-- Opening Marker --

(** The layers [init] registers, in order. *)
Definition init : list layer :=
  all "/:tid" [H_requireTopic; H_restrictCategories] ++
  all "/:tid/*" [H_requireTopic; H_restrictCategories] ++
  pos "/:tid/*" [H_requireLoggedIn; H_restrictCategories; H_requireEventInFuture] ++
  put "/:tid/*" [H_requireLoggedIn; H_restrictCategories; H_requireEventInFuture] ++
  del "/:tid/*" [H_requireLoggedIn; H_restrictCategories; H_requireEventInFuture] ++

  get "/:tid" [H_requireCanSeeAttendance; H_api matchApi_getAll] ++

  get "/:tid/slotted-user-ids" [H_requireCanSeeAttendance; H_api slottedUsersApi_get] ++
  get "/:tid/has-permissions" [H_isAdminOrThreadOwner; H_returnSuccess] ++

  pos "/:tid/match" [H_requireAdminOrThreadOwner; H_api matchApi_post] ++
  all "/:tid/match" [H_methodNotAllowed] ++

  put "/:tid/match/:matchid" [H_requireAdminOrThreadOwner; H_api matchApi_put] ++
  get "/:tid/match/:matchid" [H_requireCanSeeAttendance; H_api matchApi_get] ++
  del "/:tid/match/:matchid" [H_requireAdminOrThreadOwner; H_api matchApi_del] ++
  all "/:tid/match/:matchid" [H_methodNotAllowed] ++

  get "/:tid/match/:matchid/share" [H_requireAdminOrThreadOwner; H_api shareApi_getAll] ++
  get "/:tid/match/:matchid/share/:shareid" [H_requireTopic; H_api shareApi_get] ++
  pos "/:tid/match/:matchid/share" [H_requireAdminOrThreadOwner; H_api shareApi_post] ++
  del "/:tid/match/:matchid/share" [H_requireAdminOrThreadOwner; H_api shareApi_del] ++
  all "/:tid/match/:matchid/share" [H_methodNotAllowed] ++

  get "/:tid/match/:matchid/slot" [H_requireCanSeeAttendance; H_api slotApi_getAll] ++
  all "/:tid/match/:matchid/slot" [H_methodNotAllowed] ++

  put "/:tid/match/:matchid/slot/:slotid/user" [H_requireCanWriteAttendance; H_api userApi_put] ++
  del "/:tid/match/:matchid/slot/:slotid/user" [H_requireCanWriteAttendance; H_api userApi_del] ++
  get "/:tid/match/:matchid/slot/:slotid/user" [H_requireCanSeeAttendance; H_api userApi_get] ++
  all "/:tid/match/:matchid/slot/:slotid/user" [H_methodNotAllowed] ++

  put "/:tid/match/:matchid/slot/:slotid/reservation" [H_requireAdminOrThreadOwner; H_api reservationApi_put] ++
  del "/:tid/match/:matchid/slot/:slotid/reservation" [H_requireAdminOrThreadOwner; H_api reservationApi_del] ++
  get "/:tid/match/:matchid/slot/:slotid/reservation" [H_requireCanSeeAttendance; H_api reservationApi_get] ++
  all "/:tid/match/:matchid/slot/:slotid/reservation" [H_methodNotAllowed].
(** * go-filecoin: the ordered CID set and the chain-state facade

    A shallow embedding of [types/sorted_cid_set.go] (package [types]) and of
    the chain-state read/write facade (package [cst]), with the properties of
    the design document stated and settled against the code.

    Conventions.  A Go [(value, error)] pair is a Rocq pair whose second
    component is [option Error] ([None] is the nil error); collaborators that
    live behind an interface return a sum [Error + T].  A method with a
    pointer receiver that mutates it returns the new receiver next to its
    result. *)

From Stdlib Require Import String Strings.Byte.
From Stdlib Require Import List NArith ZArith Bool Arith Lia.
Import ListNotations.

Set Implicit Arguments.

(** ** Package [types]: content identifiers and [SortedCidSet] *)

Module Types.

(** A content identifier as [cidLess] and [Equals] see it: the two prefix
    fields [Version] and [Codec] (both [uint64]) and the multihash bytes. *)
Record Cid := mkCid {
  Version : N;
  Codec   : N;
  Hash    : list byte
}.

(** [bytes.Compare]: lexicographic comparison of byte strings, with the
    result -1, 0 or +1. *)
Fixpoint bytes_Compare (a b : list byte) : Z :=
  match a, b with
  | [], [] => 0
  | [], _ :: _ => -1
  | _ :: _, [] => 1
  | x :: a', y :: b' =>
      match N.compare (Byte.to_N x) (Byte.to_N y) with
      | Lt => -1
      | Gt => 1
      | Eq => bytes_Compare a' b'
      end
  end%Z.

(** [bytes.Equal]. *)
Definition bytes_Equal (a b : list byte) : bool :=
  (bytes_Compare a b =? 0)%Z.

(** [Equals] of go-cid on two CIDs: all three fields match. *)
Definition Cid_Equals (c o : Cid) : bool :=
  (Codec c =? Codec o)%N && (Version c =? Version o)%N &&
  bytes_Equal (Hash c) (Hash o).

(** [cidLess], as written: a disjunction of the three field comparisons. *)
Definition cidLess (c1 c2 : Cid) : bool :=
  (Version c1 <? Version c2)%N
  || (Codec c1 <? Codec c2)%N
  || (bytes_Compare (Hash c1) (Hash c2) <? 0)%Z.

(** The order of the design document, written from its words: the
    lexicographic order on the triple (version, codec, hash bytes). *)
Definition cidLexLess (a b : Cid) : bool :=
  (Version a <? Version b)%N
  || ((Version a =? Version b)%N &&
      ((Codec a <? Codec b)%N
       || ((Codec a =? Codec b)%N &&
           (bytes_Compare (Hash a) (Hash b) <? 0)%Z))).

-- Closing Marker --

> **About this task**
This exercise calls for the line containing "lexicographic order on" and each line after it in the records, copied exactly.

> **Response to this task**
    lexicographic order on the triple (version, codec, hash bytes). *)
Definition cidLexLess (a b : Cid) : bool :=
  (Version a <? Version b)%N
  || ((Version a =? Version b)%N &&
      ((Codec a <? Codec b)%N
       || ((Codec a =? Codec b)%N &&
           (bytes_Compare (Hash a) (Hash b) <? 0)%Z))).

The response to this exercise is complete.